Slices of life. | Photograph: Scott Usheroff / @cravingcurator
There was naivety in it, sure. "Sometimes that ignorance is great," Tyler admits. "You're just like, yo, here's the spot that sort of suits some of the needs that we think we have. You're diving into a world where you have your experiences, but in working in them, not creating them." They picked a space with the right guts, which kept initial costs down. They didn't worry about all the variables they couldn't control. They just kept their heads down and made it work.
Now, years later, people tell them they're lucky to have that location. "I remember people being like, man, how did you get this location, you're so lucky," Tyler says. "I always thought that was kind of interesting in how people used to see the space and area." The neighbourhood's exploded around them—more housing, more foot traffic, and density that makes the operation sustainable.
They carved the room into reservations and walk-ins to manage the chaos. They kept refining, kept tweaking, kept trying to make certain systems more streamlined. The leads they've brought up over the last three years—management roles in kitchen and front-of-house—have been crucial to raising the bar on service and food. It's the professionalization of what started as four guys winging it, learning how to actually run a business while also running a business.

"There's a feeling when you walk in there that I get personally," Tyler says, "of the tale of what made it to be where it is today."
What's next? They're in a "growth headspace," as Tyler puts it. They've looked at spaces, explored ideas for how the brands—all under the Grupo Amuleto umbrella—could evolve. The idea is to empower some of those management leads, give them pieces of the pie. Centralize production so they can scale properly without losing the soul of it. But nothing's set. "It's not a rigid way of seeing ourselves," he says. "It's sort of like... the ways in which we could see the growth happening."
The whole Grupo Amuleto thing—that umbrella name tying together the amulets, the good luck charms—came after Mano Figa opened, a way to acknowledge that these projects share DNA. But the flagship, the original bet, that narrow room on Ottawa Street, remains the heart of it all.

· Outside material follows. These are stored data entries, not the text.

(** * AutoFocus connector: a shallow embedding of [autofocus_connector.py]

    The connector is a sequence of calls to the vendor client
    ([pan.afapi]) shaped into the action handlers of the host platform
    ([phantom]).  The vendor service is an oracle ([AFapi]) whose calls may
    raise and whose replies are JSON values of any shape; the host objects
    ([BaseConnector], [ActionResult]) live in a store threaded through a
    state-and-exception monad, so that an [ActionResult] handed to the
    connector with [add_action_result] and mutated afterwards is one shared
    object.  Strings are texts in UTF-8. *)

From Stdlib Require Import ZArith Ascii.
From stdpp Require Import gmap strings list fin_maps pretty.

Open Scope string_scope.
Open Scope list_scope.

Set Warnings "-clear-no-such-hyp".

(** ** Values *)

(** JSON values: the search request body is built from them, and
    [r.json] of a response is one ([JNull] when the reply is not JSON).
    [JFloat m e] is the number m times ten to the e. *)
#[warnings="-register-all"]
Inductive json : Type :=
| JNull
| JBool (b : bool)
| JInt (z : Z)
| JFloat (m e : Z)
| JStr (s : string)
| JList (l : list json)
| JDict (d : gmap string json).

(** Lowering of the letters A-Z.  [str.lower] itself lowers every cased
    letter and is a parameter of the interpreter ([str_lower] below); on
    ASCII text it is this function. *)
Definition ascii_lower (c : ascii) : ascii :=
  let n := nat_of_ascii c in
  if (65 <=? n)%nat && (n <=? 90)%nat then ascii_of_nat (n + 32) else c.

Fixpoint lower_ascii (s : string) : string :=
  match s with
  | EmptyString => EmptyString
  | String c s' => String (ascii_lower c) (lower_ascii s')
  end.

(** A text of ASCII characters only: every byte is below 128. *)
Fixpoint is_ascii_text (s : string) : bool :=
  match s with
  | EmptyString => true
  | String c s' => (nat_of_ascii c <? 128)%nat && is_ascii_text s'
  end.

(** A format string with one positional argument, parsed: literal text
    and replacement fields ([{0}], or a single [{}]). *)
Inductive fmt_piece : Type :=
| Lit (s : string)
| Field.

Global Instance fmt_piece_eq_dec : EqDecision fmt_piece.
Proof. solve_decision. Defined.

Fixpoint format (template : list fmt_piece) (arg : string) : string :=
  match template with
  | [] => ""
  | Lit s :: rest => s ++ format rest arg
  | Field :: rest => arg ++ format rest arg
  end.

(** [needle in haystack] on strings. *)
Definition contains (haystack needle : string) : Prop :=
  ∃ pre post : string, haystack = pre +:+ needle +:+ post.

(** The same as a function: some suffix of the haystack starts with the
    needle. *)
Fixpoint contains_b (haystack needle : string) : bool :=
  String.prefix needle haystack
  || match haystack with
     | EmptyString => false
     | String _ rest => contains_b rest needle
     end.

(** ** The host platform ([phantom]) *)

Module phantom.

Definition APP_SUCCESS : bool := true.
Definition APP_ERROR : bool := false.
Definition is_fail (ret_val : bool) : bool := negb ret_val.

End phantom.
Import phantom.

(** ** Exceptions *)

Inductive exception : Type :=
| KeyError (key : string)      (* a dict without the key *)
| TypeError                    (* a subscript on what is not a dict *)
| ClientError (e : string).    (* raised by a call of the vendor client *)

Inductive outcome (A : Type) : Type :=
| Returned (a : A)
| Raised (e : exception).
Arguments Returned {A} _.
Arguments Raised {A} _.

Global Instance outcome_ret : MRet outcome := λ A a, Returned a.

Global Instance outcome_bind : MBind outcome := λ A B k m,
  match m with
  | Returned a => k a
  | Raised e => Raised e
  end.

(** [j[key]] with a string key, on a JSON value: [KeyError] on a dict
    without the key, [TypeError] on anything that is not a dict. *)
Definition subscript (j : json) (key : string) : outcome json :=
  match j with
  | JDict d =>
      match d !! key with
      | Some v => Returned v
      | None => Raised (KeyError key)
      end
  | _ => Raised TypeError
  end.

(** ** Replies of the vendor service *)

(** A response object: [raise_for_status()] raises [e] when the field is
    [Some e] (a status that is not 2xx) and returns otherwise; [resp_json]
    is the attribute [r.json]. *)
Record Response (J : Type) : Type := {
  raise_for_status : option string;
  resp_json : J
}.
Arguments raise_for_status {J} _.
Arguments resp_json {J} _.

(** A search hit [i]: [i['_source']] carries a ['tag'] list or none. *)
Record Hit : Type := { source_tag : option (list string) }.

(** [samples_search_results] is a generator of response pages, consumed
    once; [r.json['hits']] of each page is a list of hits.  Whatever is
    raised inside the [try] block, by the generator or by reading a page,
    ends the stream: [failure] is [Some (str e)] then. *)
Record SearchResults : Type := {
  pages : list (list Hit);
  failure : option string
}.

(** The vendor client [pan.afapi.PanAFapi]: the constructor may raise;
    the search is a stream that may fail; [tag] and [export] hand back a
    response object or raise. *)
Record AFapi : Type := {
  PanAFapi : string → option string;     (* the constructor raises [e]: [Some e] *)
  samples_search_results : json → SearchResults;
  tag : string → outcome (Response json);
  export : outcome (Response json)
}.

(** What a run depends on besides its parameters: the vendor service and
    the interpreter, namely the order in which it iterates over a set,
    [str.lower], and the text [str.format] inserts for a value.  Of
    [str.lower] the development uses what it does to ASCII text, and of the
    formatting that an integer is written in decimal. *)
Record World : Type := {
  afapi : AFapi;
  set_iter : gset string → list string;
  str_lower : string → string;
  str_of : json → string;
  str_lower_ascii : ∀ s : string, is_ascii_text s = true → str_lower s = lower_ascii s;
  str_of_int : ∀ z : Z, str_of (JInt z) = pretty z
}.

(** Iterating over a set visits each of its elements once. *)
Definition set_iter_ok (w : World) : Prop :=
  ∀ s : gset string, set_iter w s ≡ₚ elements s.

(** ** The store: [ActionResult] objects and the connector *)

(** The dict [tag_data] built per tag. *)
Record TagRecord : Type := {
  description : json;
  tag_name : json;
  public_tag_name : json;
  count : json
}.

Inductive data_item : Type :=
| TagData (tag_data : TagRecord)     (* added by the hunt actions *)
| ReportData (j : json).             (* added by get_report: [r.json] as it is *)

Record ActionResult : Type := {
  ar_param : gmap string string;
  ar_status : bool;
  ar_message : string;
  ar_data : list data_item;
  ar_summary : gmap string Z
}.

(** [ActionResult(param)]: no data, empty summary, status not yet a
    success. *)
Definition ActionResult_init (param : gmap string string) : ActionResult :=
  {| ar_param := param; ar_status := APP_ERROR; ar_message := "";
     ar_data := []; ar_summary := ∅ |}.

Global Instance ActionResult_inhabited : Inhabited ActionResult :=
  populate (ActionResult_init ∅).

(** What the connector does that the outside can see, in order. *)
Inductive event : Type :=
| EvProgress (msg : string)                  (* save_progress *)
| EvStatus (status_code : bool) (msg : string) (* the connector's set_status *)
| EvPanAFapi (api_key : string)              (* the client is constructed *)
| EvSearch (body : json)                     (* remote: sample search and results *)
| EvTag (tagname : string)                   (* remote: tag detail *)
| EvExport.                                  (* remote: export *)

Definition is_remote_call (e : event) : bool :=
  match e with
  | EvSearch _ | EvTag _ | EvExport => true
  | _ => false
  end.

(** A reference to an [ActionResult] object: its index in the heap. *)
Definition ref : Type := nat.
(** * deen: the encoder widget chain (src/deen/widgets/encoder.py)

    A shallow embedding of [EncoderWidget] and [DeenWidget]: the list of
    widgets owned by the encoder, the content buffer of every widget, the
    Qt state the chain logic reads back (read-only flag, style sheet, focus,
    combo box indices, labels) and the methods that mutate them.

    Representation choices.
    - [self.parent.widgets] is a Python list that only grows and shrinks at
      its end ([append] in [next], [pop] in [remove_next_widgets]); every
      widget occurs in it once.  A widget is therefore identified by its
      position in the list, [w == self] is equality of positions and
      [widgets.index(w)] is the position itself.
    - The Qt signals connected in [DeenWidget.__init__] and
      [create_action_panel] are synchronous calls of the connected slot:
      [text_field.textChanged] and [hex_field.bytesChanged] call
      [field_content_changed], [currentIndexChanged] of a combo box calls
      [action(combo)].  [QTextEdit.setPlainText] and [QTextEdit.clear] emit
      [textChanged]; [QComboBox.setCurrentIndex] emits [currentIndexChanged]
      when the index changes.  The slots re-enter the methods below, so the
      two slots are defined by recursion on a fuel argument that bounds the
      nesting depth of signal emissions.
    - Python exceptions and exhausted fuel are results of their own
      ([Raise], [OutOfFuel]). *)

From Stdlib Require Import ZArith Bool Lia Ascii String DecimalString.
From stdpp Require Import list strings.
(** * The Dungeon walker of bpmn-js (lib/features/dungeon/Dungeon.js)

    A shallow embedding of the reveal/hide walker, of the collaborators it
    drives (element registry, graphics, zoom-scroll, console) and of the
    [shape.added] listener, followed by the properties of the walker.

    JavaScript features and how they are rendered here:
    - the registry's [_elements] object is a [gmap] from id to container;
    - a graphics object lives in its container: a reference to it is the
      key of that container, and [gfx.attr] updates the container in place;
    - exceptions and mutation are threaded by the [Js] monad: a procedure
      maps a world to a completion (normal or thrown) and the world it left;
    - numbers are IEEE 754 doubles: the kernel's primitive floats, with
      their own negation and addition; the runtime's conversion of a
      number to a string is a collaborator. *)

From stdpp Require Import gmap strings list fin_maps pretty.
From Corelib Require Import PrimFloat FloatOps SpecFloat.

Open Scope Z_scope.

(** ** Numbers *)

(** A JavaScript number is a double. Unary minus and [+] on numbers are
    the negation and the addition of IEEE 754, written [- a] and [a + b]
    in [float_scope]. A coordinate that is absent reads as [undefined], on
    which arithmetic yields NaN: it is written [nan]. *)
Abbreviation number := float (only parsing).

(** The conversion of a number to a string that [+] performs on a number
    next to a string (Number::toString of the language): a routine of the
    runtime, taken as a collaborator. *)
Class Runtime := {
  toString : number → string
}.

(** ** The diagram model, as far as the walker reads it *)

(** What every diagram object carries: [id], [type] (the shape's own type
    tag, ['label'] for labels) and the declared type of its business
    object, which the classifier matches. *)
Record Base := mkBase {
  id : string;
  type : string;
  businessObject : string
}.

(** A connection as reached through [element.incoming] and
    [element.outgoing], with the two ends it points to. *)
Record Connection := mkConnection {
  connection_base :> Base;
  source : Base;
  target : Base
}.

#[global] Instance Base_eq_dec : EqDecision Base.
Proof. solve_decision. Defined.

#[global] Instance Connection_eq_dec : EqDecision Connection.
Proof. solve_decision. Defined.

(** An element of the registry. [parent] is absent on the root;
    [incoming] may be absent (undefined); a missing [outgoing] and an empty
    one are iterated alike by lodash (no iteration). *)
Record Element := mkElement {
  element_base :> Base;
  parent : option Base;
  x : number;
  y : number;
  width : number;
  height : number;
  incoming : option (list Connection);
  outgoing : list Connection
}.

(** ** Graphics *)

Inductive Node :=
  | Visual (tag : string)
  | Image (uri : string) (ix iy iwidth iheight : number).

Record Gfx := mkGfx {
  attrs : gmap string string;
  children : list Node
}.

Record Container := mkContainer {
  element : Element;
  gfx : Gfx
}.

(** ** The world the walker runs in *)

Inductive ZoomCall :=
  | CallReset
  | CallScroll (dx dy : number).

Record World := mkWorld {
  elementRegistry : gmap string Container;
  zoomScroll : list ZoomCall;
  console : list string
}.

(** ** Procedures: state and exceptions *)

Inductive exn :=
  | TypeError.

Inductive completion (A : Type) :=
  | Normal (a : A)
  | Throw (e : exn).
Arguments Normal {A} a.
Arguments Throw {A} e.

Definition Js (A : Type) : Type := World → completion A * World.

Definition ret {A} (a : A) : Js A := fun w => (Normal a, w).

Definition throw {A} (e : exn) : Js A := fun w => (Throw e, w).

Definition bind {A B} (m : Js A) (k : A → Js B) : Js B :=
  fun w =>
    match m w with
    | (Normal a, w') => k a w'
    | (Throw e, w') => (Throw e, w')
    end.

Declare Scope js_scope.
Delimit Scope js_scope with js.
Notation "'let!' v ':=' m 'in' k" := (bind m (fun v => k))
  (at level 10, v name, m at level 100, k at level 200) : js_scope.
Notation "m ';;;' k" := (bind m (fun _ => k))
  (at level 100, k at level 200, right associativity) : js_scope.
Open Scope js_scope.

Definition modify (f : World → World) : Js unit := fun w => (Normal tt, f w).

(** The world a procedure leaves, whether it returned or threw. *)
Definition exec {A} (m : Js A) (w : World) : World := snd (m w).

(** lodash [forEach] on an array, with an iteratee that never returns
    [false] (the only value that stops the iteration early). *)
Fixpoint forEach {A} (collection : list A) (iteratee : A → Js unit) : Js unit :=
  match collection with
  | [] => ret tt
  | a :: rest => iteratee a ;;; forEach rest iteratee
  end.

(** ** The metamodel and the classifier *)

(** The BPMN metamodel is a collaborator: [instanceOf t T] tells whether
    declared type [t] is [T] or one of its subtypes. *)
Class Metamodel := {
  instanceOf : string → string → bool
}.

(** Modelled from the spec: [is] of lib/util/ModelUtil.js, which is not
    among the sources (named [isType] as in the spec, [is] being reserved).
    It matches the declared type tag of the element's business object
    against a type name, supertypes included, and has no side effect. The
    walker applies it to objects only, never to an absent value. *)
Definition isType `{Metamodel} (element : Base) (typeName : string) : bool :=
  instanceOf (businessObject element) typeName.

(** ** Collaborators *)

Module Console.
Definition log (message : string) : Js unit :=
  modify (fun w =>
    mkWorld (elementRegistry w) (zoomScroll w) (console w ++ [message])).
End Console.

Module ZoomScroll.
Definition call (c : ZoomCall) : Js unit :=
  modify (fun w =>
    mkWorld (elementRegistry w) (zoomScroll w ++ [c]) (console w)).

Definition reset : Js unit := call CallReset.

Definition scroll (dx dy : number) : Js unit := call (CallScroll dx dy).
End ZoomScroll.

(** The argument of a registry lookup: an id or an element. *)
Inductive Filter :=
  | ById (elementId : string)
  | ByElement (e : Element).

Module ElementRegistry.
(** [filter.id || filter]: an element stands for its id; an empty id is
    falsy, and the element itself is then used as the property key. *)
Definition key (filter : Filter) : string :=
  match filter with
  | ById s => s
  | ByElement e => if decide (id e = "") then "[object Object]" else id e
  end.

Ask Tyler what he'd miss most if it all disappeared tomorrow and he doesn't hesitate: "The little story that we've built. Walking into that room and just the morning routine or whatever."
Four strangers, a once-weird corner, a pandemic, and sheer stubbornness. That's the story. The rest is just showing up, every day, 11 to 11, door unlocked, focaccia in the oven, and trusting that people can feel the difference when someone actually gives a shit.